The Rebirth of La Samaritaine, an Iconic Parisian Department Store

The renovated Art-Nouveau facade of La Samaritaine department store on Rue de la Monnaie, Paris (Image: DFS Group/Matthieu Salvaing)
The renovated Art-Nouveau facade of La Samaritaine department store on Rue de la Monnaie, Paris (Image: DFS Group/Matthieu Salvaing)

When news hit in 2005 that one of Paris’ historic department stores was being shuttered, locals reacted with understandable sadness and dismay.

After all, since 1869, La Samaritaine– with its boldly-lettered Art Nouveau facade looming over the Seine River and the Pont Neuf bridge– had been a reliable fixture in the city landscape. Nay. It was a positively iconic one.

But due to major building safety concerns and some dubious business decisions, the nineteenth-century store so dear to many Parisians closed its doors in 2005.

Related: Conjuring up Belle-Epoque Paris in the Grands Boulevards District

At first, it was semi-eulogized. Would it be razed to the ground and give way to some sleek 21st-century mall or high-end hotel? Quelle horreur.

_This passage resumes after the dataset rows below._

(* ===== verification/Service.v ===== *)
(** * The receiver service ([internal/receiver/service.go], [controller.go])

    Every method of the service as a program over the stores, the locks and
    the outside world; the loops of [Run] and of the heartbeat run in rounds.
    Logging has no effect here; cancelling an execution only cancels its
    context, whose effect is that calls out may fail, which they always may. *)

From S2P Require Import Prelude GoString Sha256 Protocol Json Redact Policy LocalStore ApprovalStore Binding ReceiverStores MutationStore Prog.

Local Open Scope Z_scope.

#[export] Instance binding_error_eq_dec : EqDecision binding_error.
Proof. solve_decision. Defined.
#[export] Instance candidate_error_eq_dec : EqDecision candidate_error.
Proof. solve_decision. Defined.
#[export] Instance notice_error_eq_dec : EqDecision notice_error.
Proof. solve_decision. Defined.
#[export] Instance payload_error_eq_dec : EqDecision payload_error.
Proof. solve_decision. Defined.
#[export] Instance relay_error_eq_dec : EqDecision relay_error.
Proof. solve_decision. Defined.
#[export] Instance run_failure_eq_dec : EqDecision run_failure.
Proof. solve_decision. Defined.
#[export] Instance store_error_eq_dec : EqDecision store_error.
Proof. solve_decision. Defined.
#[export] Instance mutation_error_eq_dec : EqDecision mutation_error.
Proof. solve_decision. Defined.
#[export] Instance run_request_error_eq_dec : EqDecision run_request_error.
Proof. solve_decision. Defined.

Inductive svc_error :=
  | ErrRequestIDRequired | ErrNotPending | ErrStatus (st : RequestStatus) | ErrLevelInvalid
  | ErrAttachmentsUnsupported | ErrAttachmentCount | ErrAttachmentMetadata | ErrAttachmentBytes
  | ErrWorkspaceUnknown | ErrWorkspaceRepeated | ErrReadOnlyUnenforceable | ErrAccessInvalid
  | ErrBinding (e : binding_error) | ErrNoticeReplaced | ErrNotCovered | ErrCandidate (e : candidate_error)
  | ErrAuthorityUnavailable | ErrAuthorityUnbound | ErrAuthorityChanged
  | ErrNoticeUnbound | ErrNoticeMissing | ErrNotice (e : notice_error)
  | errReceiverBusy | ErrNoBoundApproval | ErrDifferentOperation | ErrRandom
  | ErrRelay (e : relay_error) | ErrRelayMismatch | ErrRelayEmpty | ErrProposalMismatch | ErrPayload (e : payload_error)
  | ErrNoClaim | ErrPhase (p : mutationPhase) | ErrStopped | ErrGrantChanged | ErrGrantNotFound
  | ErrResultBoundary | ErrIdentityChanged | ErrDecode | ErrProbe | ErrRuntimeUnavailable | ErrAlreadyRunning
  | ErrPending (e : store_error) | ErrSession (e : store_error) | ErrJournal (e : mutation_error) | ErrApprovals (e : approval_error)
  | ErrRunRequest (e : run_request_error) | ErrRun (e : run_failure) | ErrCancelled | ErrSessionRuntime
  | ErrMaterialize | ErrArtifactSupport | ErrCollect.
#[export] Instance svc_error_eq_dec : EqDecision svc_error.
Proof. solve_decision. Defined.

Abbreviation SP A := (prog (svc_error + A)).
(** [v, err := f(); if err != nil { return err }] *)
Definition ebind {E A B} (p : prog (E + A)) (f : A → prog (E + B)) : prog (E + B) :=
  p ≫= λ r, match r with inl e => Ret (inl e) | inr a => f a end.
Notation "x ←? p ; k" := (ebind p (λ x, k)) (at level 20, p at level 100, k at level 200, only parsing).
Notation "p ;? k" := (ebind p (λ _, k)) (at level 20, k at level 200, only parsing).
Definition ok {A} (a : A) : SP A := Ret (inr a).
Definition fail {A} (e : svc_error) : SP A := Ret (inl e).
Definition guard (b : bool) (e : svc_error) : SP () := Ret (if b then inl e else inr tt).
Definition pure {E A} (wrap : E → svc_error) (r : E + A) : SP A := Ret (match r with inl e => inl (wrap e) | inr a => inr a end).
Definition call {E A} (wrap : E → svc_error) (o : op (E + A)) : SP A :=
  perform o ≫= pure wrap.
Definition relay {A} (x : ext (relay_error + A)) : SP A := call ErrRelay (OExt x).

Record Config := mkConfig {
  cf_artifacts : bool;                     (** an artifact manager is present *)
  cf_workspaces : gmap string string; cf_policy : Policy; cf_fingerprint : string; cf_runtime : string;
  cf_slots : nat }.

(** [Controller.ResumesConversation], [Service.hasActiveExecution], ... *)
Definition ResumesConversation (conversationID : string) : SP bool :=
  s ←? call ErrSession (OSession (session_Get conversationID)); ok (bool_decide (is_Some s)).
Definition hasActiveExecution : prog bool := perform OActiveAny.
Definition hasActiveRequest (id : string) : prog bool := perform (OActive id).
Definition pending_remove (id : string) : SP () := call ErrPending (OPending (pending_Remove id)).
Definition pending_update (id : string) (st : RequestStatus) : SP () := call ErrPending (OPending (pending_UpdateStatus id st)).
Definition journal_get (id : string) : prog (option mutationRecord) := perform (OJournalGet id).
Definition journal_remove (id : string) : SP () := call ErrJournal (ORemove id).
(** [if err := s.pending.Remove(id); err != nil { return err }; return s.mutations.Remove(id)] *)
Definition forget (id : string) : SP () := pending_remove id ;? journal_remove id.

(** [newOpaqueID] *)
Definition newOpaqueID (prefix : string) : SP string :=
  perform (OExt (XNewID prefix)) ≫= λ r, match r with Some id => ok id | None => fail ErrRandom end.
Definition newExecutionClaimID : SP string := newOpaqueID "claim_".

Luxury-goods behemoth LVMH wholly acquired the site in 2010, driving fears that its fate might be just that. This struck some as rather ironic, since the Samaritaine had never been a store catering to the very-wealthy.

It opened its doors at the dawn of a new industrial era that saw the price of consumer goods drop, and “fineries” become accessible to larger tranches of the population.

It was, according to social historians, a store targeting the growing working and middle classes of the nineteenth century.

La Samaritaine, circa 1905. Public domain
Rue du Pont Neuf and La Samaritaine, circa 1905. Public domain.

The department store was often aspirational for its customers, to be sure. But unlike its posher Parisian counterparts, Le Bon Marché and Galeries Lafayette, it tended to serve a more modest clientele.

Now that it had been taken over by the owners of Louis Vuitton and countless other high-end brands, would it be remade in the image of the luxury industry– and thus become out of reach for the average citizen?

The “New Samaritaine” with its restored facades, revamped interiors and shopping concept opened in June 2021. Image: Courtney Traub/All rights reserved

The answer is a bit complex. It turns out that LVMH gave in to a reigning local desire to preserve the historic building’s legacy. The fact that the building itself is a listed historic monument also helped keep the pressure on, no doubt.

See Related: A Look Inside the Fondation Louis Vuitton, a New Temple to Contemporary Art

At the same time, it does seem safe to say that the historic department store has been reborn as an ultra-luxury hub in the city center.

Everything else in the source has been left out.